In today’s digital world, all businesses are at risk for electronic data breaches and other cyber attacks. But law firms are particularly vulnerable, in part because they are such enticing targets for cybercriminals. According to the ABA’s most recent Legal Technology Survey Report, 26 percent of respondents have experienced some sort of security breach.
This is not surprising, given the sensitive client data that may be contained on a firm’s servers, computers and mobile devices. Examples include: Privileged communications, confidential business and financial information, medical records and other protected health information, insider information about planned mergers and acquisitions, proprietary trade secrets and other intellectual property and internal memoranda and documents revealing protected attorney work product.

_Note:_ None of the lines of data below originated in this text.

(* ===== verification/Engine.v ===== *)
(** * The earlier storage engine (src/datebase/StorageEngine.h, RocksDBEngine.h,
    RocksDBEngine.cpp)

    An interface of a key-value store and its implementation over RocksDB, from
    before src/storage; no file includes them and the build does not compile them.
    The interface is a class with the contract its clients may rely on, a
    map some of whose writes are refused; the implementation discharges it, and behaves as the
    store that replaced it ([Storage]). *)
From S2P Require Import Prelude Storage.
Local Open Scope string_scope.

(** ** The interface *)
Class StorageEngine (E : Type) := {
  se_put : string -> string -> E -> bool * E;
  se_get : string -> E -> option string;
}.

(** What an engine promises: an accepted write is in the map, a refused one changes
    nothing, and what is read was written. *)
Class StorageEngineLaws (E : Type) `{!StorageEngine E} := {
  se_contents : E -> gmap string string;
  se_put_contents k v e : se_contents (se_put k v e).2 =
    if (se_put k v e).1 then <[k := v]> (se_contents e) else se_contents e;
  se_get_contents k e v : se_get k e = Some v -> se_contents e !! k = Some v;
}.

(** ** The implementation *)
Section engine.
Context {B : Type} `{!RocksDB B}.

(** [m_db] is null only while the constructor and the destructor run. *)
Record RocksDBEngine := mkEngine { eng_db : B }.

(** [RocksDBEngine(path)]; [inl] is the [std::runtime_error]. *)
Definition RocksDBEngine_new (path : string) : unit + RocksDBEngine :=
  match rdb_open path with
  | None => inl tt
  | Some db => inr (mkEngine db)
  end.

(** [put(key, value)] *)
Definition engine_put (key value : string) (e : RocksDBEngine) : bool * RocksDBEngine :=
  let '(s, db) := rdb_put key value (eng_db e) in
  (if negb (status_ok s) then false else true, mkEngine db).

(** [get(key)] *)
Definition engine_get (key : string) (e : RocksDBEngine) : option string :=
  let '(s, value) := rdb_get key (eng_db e) in
  if status_not_found s then None
  else if negb (status_ok s) then None
  else Some value.

#[export] Instance rocksdb_engine : StorageEngine RocksDBEngine :=
  {| se_put := engine_put; se_get := engine_get |}.

#[export] Instance rocksdb_engine_laws `{!RocksDBLaws B} : StorageEngineLaws RocksDBEngine.
Proof.
  refine {| se_contents e := rdb_contents (eng_db e) |}.
  - intros k v [db]. simpl. unfold engine_put. simpl.
    pose proof (rdb_put_contents k v db) as Hp. destruct (rdb_put k v db) as [s db'].
    simpl in *. by destruct (status_ok s).
  - intros k [db] v. simpl. unfold engine_get. simpl.
    pose proof (rdb_get_contents k db) as Hg. destruct (rdb_get k db) as [s w].
    destruct (status_not_found s), (status_ok s) eqn:E; simpl in *; try done.
    intros [= <-]. by apply Hg.
Defined.
End engine.
Arguments RocksDBEngine : clear implicits.

(** ** Clients *)
Inductive store_op := OpPut (key value : string) | OpGet (key : string).

Inductive store_result := Wrote (ok : bool) | Read (value : option string).

(** A client's calls on any engine. *)
Definition engine_op {E : Type} `{!StorageEngine E} (op : store_op) (e : E) : store_result * E :=
  match op with
  | OpPut k v => let '(ok, e') := se_put k v e in (Wrote ok, e')
  | OpGet k => (Read (se_get k e), e)
  end.

Fixpoint engine_run {E : Type} `{!StorageEngine E} (ops : list store_op) (e : E)
  : list store_result * E :=
  match ops with
  | [] => ([], e)
  | op :: ops' =>
      let '(r, e1) := engine_op op e in
      let '(rs, e2) := engine_run ops' e1 in
      (r :: rs, e2)
  end.

(** The same calls on [RocksDBStorage]; [None] is its null dereference. *)
Fixpoint storage_run {B : Type} `{!RocksDB B} (ops : list store_op) (st : RocksDBStorage B)
  : option (list store_result * RocksDBStorage B) :=
  match ops with
  | [] => Some ([], st)
  | op :: ops' =>
      '(r, st1) ← match op with
                  | OpPut k v => '(ok, st') ← storage_put k v st; Some (Wrote ok, st')
                  | OpGet k => v ← storage_get k st; Some (Read v, st)
                  end;
      '(rs, st2) ← storage_run ops' st1;
      Some (r :: rs, st2)
  end.

(** The abstract store: a map that may refuse writes and fail to read. *)
Inductive map_step : store_op -> store_result -> gmap string string -> gmap string string -> Prop :=
  | map_put k v m : map_step (OpPut k v) (Wrote true) m (<[k := v]> m)
  | map_refuse k v m : map_step (OpPut k v) (Wrote false) m m
  | map_get k v m : m !! k = Some v -> map_step (OpGet k) (Read (Some v)) m m
  | map_get_nothing k m : map_step (OpGet k) (Read None) m m.

Inductive map_run : list store_op -> list store_result -> gmap string string ->
    gmap string string -> Prop :=
  | map_run_nil m : map_run [] [] m m
  | map_run_cons op ops r rs m m1 m2 :
      map_step op r m m1 -> map_run ops rs m1 m2 -> map_run (op :: ops) (r :: rs) m m2.

Lemma engine_op_refines {E : Type} `{!StorageEngine E, !StorageEngineLaws E} op (e : E) :
  map_step op (engine_op op e).1 (se_contents e) (se_contents (engine_op op e).2).
Proof.
  destruct op as [k v|k]; simpl.
  - pose proof (se_put_contents k v e) as Hp. destruct (se_put k v e) as [[|] e']; simpl in *;
      rewrite Hp; constructor.
  - destruct (se_get k e) as [v|] eqn:Eg; constructor. by apply se_get_contents.
Qed.

Lemma engine_run_refines {E : Type} `{!StorageEngine E, !StorageEngineLaws E} ops (e : E) :
  map_run ops (engine_run ops e).1 (se_contents e) (se_contents (engine_run ops e).2).
Proof.
  revert e. induction ops as [|op ops IH]; intros e; simpl; [constructor|].
  pose proof (engine_op_refines op e) as Hop. destruct (engine_op op e) as [r e1].
  specialize (IH e1). destruct (engine_run ops e1) as [rs e2]. by econstructor.
Qed.

(** The engine keeps its interface's contract, and does what its successor does:
    on any calls, its answers are those of a map that may refuse writes and fail to read,
    from the database's contents to its contents afterwards; [RocksDBStorage] on
    the same database gives the same answers; and the one cannot be opened where
    the other cannot. *)
Theorem engine_refines_map {B : Type} `{!RocksDB B, !RocksDBLaws B} ops (db : B) :
  let '(rs, e) := engine_run ops (mkEngine db) in
  map_run ops rs (rdb_contents db) (rdb_contents (eng_db e)) /\
  storage_run ops (mkStorage (Some db)) = Some (rs, mkStorage (Some (eng_db e))) /\
  forall path, (exists e0, RocksDBEngine_new (B := B) path = inr e0) <->
               (exists st, storage_open path RocksDBStorage_new = inr (true, st : RocksDBStorage B)).
Proof.
  pose proof (engine_run_refines ops (mkEngine db)) as Hr.
  destruct (engine_run ops (mkEngine db)) as [rs e] eqn:E. split; [exact Hr|]. clear Hr. split.
  - revert db rs e E. induction ops as [|op ops IH]; intros db rs e; simpl; [by intros [= <- <-]|].
    destruct (engine_op op (mkEngine db)) as [r [db1]] eqn:Eo.
    destruct (engine_run ops (mkEngine db1)) as [rs' e'] eqn:Er. intros [= <- <-].
    destruct op as [k v|k]; simpl in Eo.
    + unfold engine_put, storage_put in *. simpl in *. destruct (rdb_put k v db) as [s db'].
      injection Eo as <- <-. simpl. by rewrite (IH _ _ _ Er).
    + unfold engine_get, storage_get in *. simpl in *. injection Eo as <- <-.
      destruct (rdb_get k db) as [s v].
      destruct (status_not_found s), (status_ok s); simpl; by rewrite (IH _ _ _ Er).
  - intros path. unfold RocksDBEngine_new, storage_open.
    destruct (rdb_open path) as [db'|]; split; intros [x Hx]; try done; by eexists.
Qed.

(** ** Witnesses *)
Module Witness.
Import Storage.Memory.

(** Two writes and a read; a database that is full refuses the writes. *)
Definition calls : list store_op := [OpPut "k" "old"; OpPut "k" "new"; OpGet "k"; OpGet "l"].

Lemma engine_refines_map_witness :
  storage_run calls (mkStorage (Some (mkMem ∅ false)))
    = Some ([Wrote true; Wrote true; Read (Some "new"); Read None],
            mkStorage (Some (mkMem {[ "k" := "new" ]} false))) /\
  storage_run calls (mkStorage (Some full_db))
    = Some ([Wrote false; Wrote false; Read None; Read None], mkStorage (Some full_db)).
Proof.
  pose proof (@engine_refines_map mem_db mem_rocksdb mem_laws calls (mkMem ∅ false)) as H1.
  pose proof (@engine_refines_map mem_db mem_rocksdb mem_laws calls full_db) as H2.
  destruct (engine_run calls (mkEngine (mkMem ∅ false))) as [rs1 e1] eqn:E1.
  destruct (engine_run calls (mkEngine full_db)) as [rs2 e2] eqn:E2.
  vm_compute in E1. injection E1 as <- <-. vm_compute in E2. injection E2 as <- <-.
  split; [exact (proj1 (proj2 H1))|exact (proj1 (proj2 H2))].
Defined.
End Witness.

Theft or destruction of this information can be devastating to a firm’s reputation and client relations. Moreover, failure to take reasonable steps to protect it can violate professional conduct rules and expose a firm to potential malpractice liability. It is critical for firms to have strong cybersecurity programs. Nevertheless, many firms do not give cybersecurity the attention it demands. According to the ABA report, 19 percent of respondents said they did not know whether their firms had ever experienced a security breach and only 31 percent reported having an incident response plan.

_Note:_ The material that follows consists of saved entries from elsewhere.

(* ===== verification/Network.v ===== *)
(** * A cluster over the program's own transport

    The members of a cluster as processes: each has its Raft node, its connection
    pool, its store and its descriptors.  A member that runs [startElection] or
    [heartbeatLoop] (src/raft/RaftNode.cpp) reaches the others through the pool, the
    sockets, the framing and the JSON of [RaftSend]; a member that is reached accepts
    the connection and serves it with the loop of [Session], which picks the Raft
    handlers by the first word of the message.

    When every answer arrives before it is read ([prompt_transport]), all this is
    transparent: a run of the processes is a run of the cluster of [RaftCluster], so
    that what is proved of the cluster is true of the processes.  When answers come
    late it is not: see [RaftStale]. *)
From S2P Require Import Prelude Socket Text Command Protocol Router ConnPool Descriptors.
From S2P Require Import Json JsonText RaftTypes RaftNode RaftInv RaftCluster RaftElection.
From S2P Require Import RaftCommit RaftTransports RaftRpc RaftSend Storage Session.

(** ** Members *)
Record member (B : Type) := mkMember {
  mb_node : RaftNode;
  mb_pool : RaftConnectionPool;
  mb_db : B;
  mb_proc : process;
}.
Arguments mkMember {B}.
Arguments mb_node {B}.
Arguments mb_pool {B}.
Arguments mb_db {B}.
Arguments mb_proc {B}.

Abbreviation network B := (gmap string (member B)).

(** The members a caller can reach, and the clock each of the coming requests meets. *)
Definition around (B : Type) : Type := network B * list Timer.

(** ** What the network does

    It takes what was sent on the connection [fd] to the [peer] at its other end, and brings
    the answer back, and the end of the connection; [ask] is what [peer] does with what it is
    sent. *)
Definition carry {X : Type} (ask : string -> list byte -> X -> list byte * X)
    (link : Z * string) (w : process * X) : process * X :=
  let '(fd, peer) := link in
  let '(proc, x) := w in
  match ps_streams proc !! fd with
  | None => (proc, x)
  | Some c =>
      let '(answer, x') := ask peer (nb_out c) x in
      (fd_update fd (mkStream (nb_in c ++ answer) true [] 4096) proc, x')
  end.

Section network.
Context `{!Floats, !JsonText} {B : Type} `{!RocksDB B}.
Variable hash : string -> Z.
Variable nodes : list NodeInfo.

(** Member [self] accepts a connection on which [request] has arrived, serves it until
    its loop ends and closes it: the bytes it has sent by then.  [None]: its
    process did not get so far. *)
Definition accept_and_serve (tm : Timer) (self : string) (request : list byte) (m : member B)
  : option (list byte * member B) :=
  let proc := mb_proc m in
  let fd := new_fd (ps_open proc) in
  let accepted := mkProcess (<[fd := mkStream request false [] 4096]> (ps_streams proc))
                    (ps_connects proc) (ps_now proc) in
  let round := mkTurn id id 0 0 tm in
  let '(e, _, (st, o)) :=
    handle hash nodes self [round; round] fd [] (mkServerState (mb_db m) (Some (mb_node m)))
      accepted in
  match e, sv_raft st, fd_stream fd o with
  | Closed, Some n, Some c => Some (nb_out c, mkMember n (mb_pool m) (sv_db st) (os_close fd o))
  | _, _, _ => None
  end.

(** What comes back from [peer]; nothing when it is not there or does not answer. *)
Definition at_peer (peer : string) (request : list byte) (x : around B)
  : list byte * around B :=
  let '(net, clocks) := x in
  match clocks with
  | [] => ([], x)
  | tm :: clocks' =>
      match m ← net !! peer; accept_and_serve tm peer request m with
      | Some (answer, m') => (answer, (<[peer := m']> net, clocks'))
      | None => ([], (net, clocks'))
      end
  end.

Definition serve_links (w : pooled_world (O := process * around B))
  : pooled_world (O := process * around B) :=
  (w.1, foldr (carry at_peer) w.2 (map_to_list (m_fdToPeerMap w.1))).

(** The transport of a member whose requests are answered before the answer is read. *)
Definition prompt_transport : RaftTransport (pooled_world (O := process * around B)) :=
  pool_transport serve_links.

(** [connect] as a schedule of exchanges has it: a connection is made at once, or
    fails at each of the three attempts. *)
Definition connects_of (sched : list (option Timer)) : list (option nb_stream) :=
  sched ≫= fun x => match x with Some _ => [Some idle_stream] | None => [None; None; None] end.

(** [m]'s process about to call; the others, with their clocks. *)
Definition calling (sched : list (option Timer)) (self : string) (m : member B) (net : network B)
  : pooled_world (O := process * around B) :=
  (mb_pool m, (mkProcess (ps_streams (mb_proc m)) (connects_of sched) (ps_now (mb_proc m)),
               (delete self net, omap id sched))).

(** ** What the members do *)
Inductive net_op :=
  | NetElection (self : string) (tm : Timer) (sched : list (option Timer))
  | NetHeartbeat (self : string) (sched : list (option Timer))
  | NetSubmit (self key value : string).

(** A turn of [electionLoop], a turn of [heartbeatLoop], or [submitLog], at one member. *)
Definition net_step (op : net_op) (net : network B) : option (network B) :=
  match op with
  | NetElection self tm sched =>
      m ← net !! self;
      '(n, (pool, (proc, (others, _)))) ←
        @electionLoop_turn _ prompt_transport tm (mb_node m) (calling sched self m net);
      Some (<[self := mkMember n pool (mb_db m) proc]> others)
  | NetHeartbeat self sched =>
      m ← net !! self;
      '(n, db, (pool, (proc, (others, _)))) ←
        @heartbeatLoop_turn _ _ _ prompt_transport (mb_node m) (mb_db m)
          (calling sched self m net);
      Some (<[self := mkMember n pool db proc]> others)
  | NetSubmit self key value =>
      m ← net !! self;
      '(_, n) ← submitLog key value (mb_node m);
      Some (<[self := mkMember n (mb_pool m) (mb_db m) (mb_proc m)]> net)
  end.

(** The member exists, there is a next term, and its vector can grow. *)
Definition op_ok (op : net_op) (net : network B) : Prop :=
  match op with
  | NetElection self _ _ =>
      exists m, net !! self = Some m /\ (m_currentTerm (mb_node m) < UINT64_MAX)%Z
  | NetHeartbeat self _ => is_Some (net !! self)
  | NetSubmit self _ _ => exists m, net !! self = Some m /\ room_for 1 (mb_node m)
  end.

(** The members as their constructors leave them. *)
Definition members (net : network B) : gmap string (RaftNode * B) :=
  (fun m => (mb_node m, mb_db m)) <$> net.

Definition net_start (ids : gset string) (net : network B) : Prop :=
  cluster_init ids (mkCluster (members net) ∅ [] []) /\
  forall p m, net !! p = Some m -> mb_pool m = pool_start RaftConnectionPool_new.

Inductive net_reach (ids : gset string) : network B -> Prop :=
  | net_reach_start net : net_start ids net -> net_reach ids net
  | net_reach_step op net net' :
      net_reach ids net -> op_ok op net -> net_step op net = Some net' -> net_reach ids net'.
End network.

(** ** One connection *)

(** A pool with nothing in it. *)
Definition pool_empty (p : RaftConnectionPool) : Prop :=
  (forall peer, queue_of p peer = []) /\ m_fdToPeerMap p = ∅.

Section connecting.
Context {X : Type}.

(** [createConnection] under a schedule. *)
Lemma createConnection_scheduled host port sched streams now (x : X) :
  createConnection host port (mkProcess streams (connects_of sched) now, x)
  = match sched with
    | Some _ :: rest =>
        let fd := new_fd (dom streams) in
        (fd, (mkProcess (<[fd := idle_stream]> streams) (connects_of rest) now, x))
    | None :: rest => ((-1)%Z, (mkProcess streams (connects_of rest) now, x))
    | [] => ((-1)%Z, (mkProcess streams [] now, x))
    end.
Proof.
  unfold createConnection. cbn [os_socket beside_os process_ops fst snd]. unfold ps_open.
  cbn [ps_streams ps_connects ps_now]. set (fd := new_fd (dom streams)).
  assert (0 <= fd)%Z as Hfd by apply new_fd_nonneg.
  assert (streams !! fd = None) as Hnew.
  { apply not_elem_of_dom. intros H%new_fd_above. unfold fd in H. lia. }
  rewrite (proj2 (Z.ltb_ge fd 0)) by lia. cbn [os_pton negb].
  destruct sched as [|[tm|] rest]; simpl.
  - by rewrite delete_insert_id.
  - rewrite decide_True; [by rewrite insert_insert_eq|].
    unfold ps_open. simpl. rewrite dom_insert_L. set_solver.
  - by rewrite delete_insert_id.
Qed.

Lemma getConnection_empty peer host port p (o : process * X) :
  pool_empty p ->
  getConnection peer host port p o =
    (let '(fd, o') := createConnection host port o in
     if (0 <=? fd)%Z
     then (fd, mkPool (m_connectionPools p) {[fd := peer]} (cp_running p), o')
     else ((-1)%Z, p, o')).
Proof.
  intros [Hq Hm]. unfold getConnection, reuse_front. specialize (Hq peer). unfold queue_of in Hq.
  destruct (m_connectionPools p !! peer) as [[|conn q]|]; [|done|]; by rewrite Hm.
Qed.
End connecting.

Section exchange.
Context `{!Floats, !JsonText, !JsonTextLaws} {B : Type} `{!RocksDB B}.
Variable hash : string -> Z.
Variable nodes : list NodeInfo.
#[local] Abbreviation serve_links := (serve_links hash nodes).
#[local] Abbreviation at_peer := (at_peer hash nodes).

(** A request that fits one send buffer. *)
Definition fits (msg : string) : Prop :=
  message_ok (chars msg) /\ length (frame (chars msg)) <= 4096.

Obligations to Protect Client Information
ABA guidance spells out the duties of lawyers to safeguard electronic information under the Model Rules of Professional Conduct. For example, ABA Formal Opinion 477, Securing Communication of Protected Client Information, describes a lawyer’s duty to understand how and where confidential information is transmitted and stored, keep abreast of technology benefits and risks, and implement reasonable electronic security measures. It also emphasizes Model Rule 1.6(c), which requires lawyers to “make reasonable efforts to prevent the inadvertent or unauthorized disclosure of, or unauthorized access to, information relating to the representation of a client.”

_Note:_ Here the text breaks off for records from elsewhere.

Lemma implements_step net net' we rq m p :
  implements net m -> request_ok we rq -> served_at p rq net net' ->
  (forall key, request_key rq = Some key -> routed (dom net) key p) ->
  implements net' (spec_step we rq m).2.
Proof.
  intros [Hm Hh] Hok [_ Hs] Hr.
  assert ((forall db, db_step rq db = db) -> implements net' m) as Hsame.
  { intros Hdb. split; [done|]. intros q mb' (mb & Eq & ->)%Hs. rewrite Hdb.
    case_decide; by apply Hh. }
  destruct rq as [payload|id|]; [|by apply Hsame..].
  cbn [spec_step request_key db_step] in *.
  destruct (read_frame payload) as [f| |] eqn:Er; [|by apply Hsame..].
  destruct (read_frame_ok payload f Er) as [Hf _].
  destruct (frame_text_decode f Hf) as (v & _ & Hv & _). rewrite Hv in Hs.
  destruct Hok as (_ & _ & Hfit). specialize (Hr _ eq_refl). cbn [snd]. split.
  - intros key f'. rewrite lookup_insert. case_decide as Ek; [|apply Hm].
    intros [= <-]. split_and!; [done|done|]. intros s. by apply Hfit.
  - intros q mb' (mb & Eq & ->)%Hs. apply holds_store; [done| |by apply Hh].
    apply (routed_owns _ _ _ q Hr). by apply elem_of_dom_2 in Eq.
Qed.

Lemma spec_reply_fits we rq m s :
  request_ok we rq -> frames_ok m -> (spec_step we rq m).1 = Some s -> fits s.
Proof.
  assert (forall c, In c ["STORE OK"; "ERROR invalid STORE payload"; "PONG"] -> fits c) as Hc.
  { intros c [<-|[<-|[<-|[]]]]; (split; [split; vm_compute; discriminate|vm_compute; lia]). }
  intros Hok Hm. destruct rq as [payload|id|]; cbn [spec_step].
  - destruct (read_frame payload); intros [= <-]; apply Hc; simpl; auto.
  - destruct Hok as (_ & _ & _ & _ & _ & Hmiss). cbn [fst].
    destruct (m !! id) as [f|] eqn:Ef; cbn [from_option Datatypes.id].
    + destruct (forallb _ _); [|done]. by apply (Hm id f Ef).
    + cbn [missing_frame boxes forallb]. apply Hmiss.
  - intros [= <-]. apply Hc. simpl. auto.
Qed.

Lemma put_back (ids : gset string) a b :
  a ∈ ids -> b ∈ ids -> {[a]} ∪ ({[b]} ∪ ids ∖ {[a]}) = ids.
Proof. intros Ha Hb. apply set_eq. intros x. destruct (decide (x = a)); set_solver. Qed.

(** Where the key belongs, or where there is none. *)
Lemma ask_served_here hops net m self rq we :
  implements net m -> request_ok we rq -> self ∈ dom net ->
  (forall key, request_key rq = Some key -> routed (dom net) key self) ->
  exists net', ask hash routers hops we self (frame (chars (request_text rq))) net
      = Some (arrives (spec_step we rq m).1, net') /\ served_at self rq net net'.
Proof.
  intros [Hm Hh] Hok Hin Hr. pose proof Hin as [mb Em]%elem_of_dom.
  destruct (ask_here hash routers hops we self (request_text rq) net mb (spec_step we rq m).1
    (db_step rq (mb_db mb)) Em (proj1 Hok)) as (proc & ->).
  - intros s. by apply spec_reply_fits.
  - apply request_here; [done| |done|by apply Hh]. intros key Hk.
    destruct (Hr key Hk) as [_ Ha]. destruct (Ha self Hin) as (node & ? & ? & _). by exists node.
  - eexists. split; [done|]. split; [by rewrite dom_insert_lookup_L|].
    intros q mb'. rewrite lookup_insert. case_decide as Eq.
    + subst q. intros [= <-]. exists mb. by rewrite decide_True.
    + intros Eq'. exists mb'. by rewrite decide_False.
Qed.

(** Elsewhere: one hop. *)
Lemma ask_served_elsewhere hops net m self owner rq we key :
  implements net m -> request_ok we rq -> self ∈ dom net ->
  request_key rq = Some key -> routed (dom net) key owner -> owner <> self ->
  exists net', ask hash routers (Datatypes.S hops) we self (frame (chars (request_text rq))) net
      = Some (arrives (spec_step we rq m).1, net') /\ served_at owner rq net net'.
Proof.
  intros [Hm Hh] Hok Hin Hkey [Howner Ha] Hne.
  destruct (Ha self Hin) as (node & Hn & Hid & Hl).
  destruct (Ha owner Howner) as (node' & Hn' & Hid' & _).
  pose proof Hin as [mb Em]%elem_of_dom. pose proof Howner as [mo Emo]%elem_of_dom.
  destruct (ask_elsewhere hash routers hops we self owner (request_text rq) node net mb mo
    (spec_step we rq m).1 (db_step rq (mb_db mo)) Em Emo) as (proc & proc' & ->); try done.
  - apply Hok.
  - intros s. by apply spec_reply_fits.
  - eapply request_elsewhere; [done..|by rewrite Hid].
  - apply request_here; [done| |done|by apply Hh]. rewrite Hkey. intros ? [= <-]. by exists node'.
  - eexists. split; [done|]. split.
    + rewrite !dom_insert_L, dom_delete_L. by apply put_back.
    + intros q mb'. rewrite lookup_insert. destruct (decide (self = q)) as [<-|Hq].
      { intros [= <-]. exists mb. split; [exact Em|]. by rewrite decide_False. }
      rewrite lookup_insert. destruct (decide (owner = q)) as [<-|Hq'].
      { intros [= <-]. exists mo. split; [exact Emo|]. by rewrite decide_True. }
      rewrite lookup_delete_ne by done. intros Eq. exists mb'. split; [exact Eq|].
      by rewrite decide_False.
Qed.

(** A visit is a step of the map. *)
Lemma visit_step hops net m v :
  implements net m -> visit_ok (dom net) v ->
  exists net', ask hash routers (Datatypes.S hops) (vi_weather v) (vi_server v)
      (frame (chars (request_text (vi_request v)))) net
    = Some (arrives (spec_step (vi_weather v) (vi_request v) m).1, net') /\
    dom net' = dom net /\ implements net' (spec_step (vi_weather v) (vi_request v) m).2.
Proof.
  destruct v as [self rq we]. cbn [vi_server vi_request vi_weather].
  intros Him (Hin & Hok & Hkey). cbn [vi_server vi_request vi_weather] in *.
  assert (exists p net', ask hash routers (Datatypes.S hops) we self (frame (chars (request_text rq)))
      net = Some (arrives (spec_step we rq m).1, net') /\ served_at p rq net net' /\
    forall key, request_key rq = Some key -> routed (dom net) key p) as (p & net' & Ha & Hs & Hr).
  { destruct (request_key rq) as [key|] eqn:Ek.
    - destruct (Hkey key eq_refl) as [owner Hr]. exists owner.
      assert (exists net', ask hash routers (Datatypes.S hops) we self
          (frame (chars (request_text rq))) net
        = Some (arrives (spec_step we rq m).1, net') /\ served_at owner rq net net')
        as (net' & Ha & Hs).
      { destruct (decide (owner = self)) as [->|Hne].
        - apply ask_served_here; try done. rewrite Ek. by intros ? [= <-].
        - by eapply ask_served_elsewhere. }
      exists net'. split_and!; [exact Ha|exact Hs|by intros ? [= <-]].
    - destruct (ask_served_here (Datatypes.S hops) net m self rq we Him Hok Hin) as (net' & Ha & Hs);
        [by rewrite Ek|].
      by exists self, net'. }
  exists net'. split; [exact Ha|]. split; [apply Hs|]. by eapply implements_step.
Qed.

Lemma run_refines hops net m vs :
  implements net m -> Forall (visit_ok (dom net)) vs ->
  exists net', run hash routers (Datatypes.S hops) vs net
    = Some (arrives <$> (spec_run vs m).1, net') /\ implements net' (spec_run vs m).2.
Proof.
  revert net m. induction vs as [|v vs IH]; intros net m Him Hok; cbn [run spec_run]; [by exists net|].
  apply Forall_cons in Hok as [Hv Hvs].
  destruct (visit_step hops net m v Him Hv) as (net1 & -> & Hdom & Him1).
  cbn [mbind option_bind].
  destruct (spec_step (vi_weather v) (vi_request v) m) as [reply m1]. cbn [fst snd] in *.
  rewrite <- Hdom in Hvs. destruct (IH net1 m1 Him1 Hvs) as (net2 & -> & Him2).
  cbn [mbind option_bind]. destruct (spec_run vs m1) as [replies m2]. by exists net2.
Qed.

(** ** Routers with the same nodes *)

(** The routers hold the same nodes, in whatever order; all are healthy, run, and
    listen where the routers say. *)
Record same_nodes (all : list NodeInfo) (ids : gset string) : Prop := mk_same_nodes {
  sn_routers : forall self, self ∈ ids -> routers self ≡ₚ all;
  sn_some : all <> [];
  sn_nodes : forall n, n ∈ all -> ni_healthy n = true /\ ni_id n ∈ ids /\
    listener (ni_host n) (u16 (ni_port n)) = Some (ni_id n);
}.

(** No two nodes have the same score for [key]. *)
Definition no_tie (all : list NodeInfo) (key : string) : Prop :=
  forall a b, a ∈ all -> b ∈ all -> score hash key a = score hash key b -> a = b.

Lemma same_nodes_routed all ids key :
  same_nodes all ids -> no_tie all key -> exists owner, routed ids key owner.
Proof.
  intros [Hr Hsome Hn] Htie. destruct (pickNode hash all key) as [node|] eqn:E.
  - pose proof E as Hp. apply pickNode_picked, picked_in in Hp as [Hin _].
    destruct (Hn node Hin) as (_ & Hid & Hl). exists (ni_id node). split; [done|].
    intros self Hself. exists node. split; [|done]. rewrite <- E. symmetry.
    apply pickNode_order_independent; [by rewrite (Hr self Hself)|]. intros a b Ha Hb _ _. by apply Htie.
  - exfalso. rewrite pickNode_None in E. destruct all as [|n all]; [done|].
    destruct (Hn n) as [Hh _]; [apply list_elem_of_here|]. rewrite E in Hh; [done|apply list_elem_of_here].
Qed.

In addition, ABA Formal Opinion 483, Lawyers’ Obligations After an Electronic Data Breach or Cyberattack, concludes that lawyers are obligated to make reasonable efforts to monitor their technology for data breaches, stop detected breaches and mitigate the damages. It also interprets Model Rule 1.4 — which requires lawyers to keep clients “reasonably informed” about the status of a matter — to impose a duty to notify clients of data breaches “involving, or having a substantial likelihood of involving, material client information. . . .”
Steps You Should Take
To ensure that your firm’s data is secure, consider the following steps:
- Conduct a cybersecurity risk assessment to take inventory of your data, hardware and software, map out data flows and access points and evaluate your information security policies, procedures and controls. If necessary, update policies, procedures and controls to ensure data is secure;
- Make sure you are using up-to-date software and devices with the latest security patches and features;
- Adopt best practices, such as strong passwords, two-factor authentication, data encryption (including encrypted email) and robust mobile device management protocols and systems;
- Train employees on good cybersecurity practices, including how to spot and avoid phishing emails and other social engineering techniques;
- Move data to the cloud. Typically, data is more secure in the cloud than it is on your firm’s in-house servers, so long as you conduct proper due diligence on technology vendors; and
- Implement effective backup and recovery systems. This is critical in the event a ransomware or other attack erases, damages or prevents access to your data.
Keep in mind that your firm need only make “reasonable efforts” to keep client data secure. The ABA stresses that determining what is reasonable is a fact-based analysis that depends on your firm’s particular risk profile and resources. Factors to consider in making this determination include the sensitivity of the information, the likelihood of disclosure absent additional safeguards, the cost and difficulty of implementing such safeguards and the extent to which the safeguards adversely affect your ability to represent clients; for example, by making a critical device or program excessively difficult to use.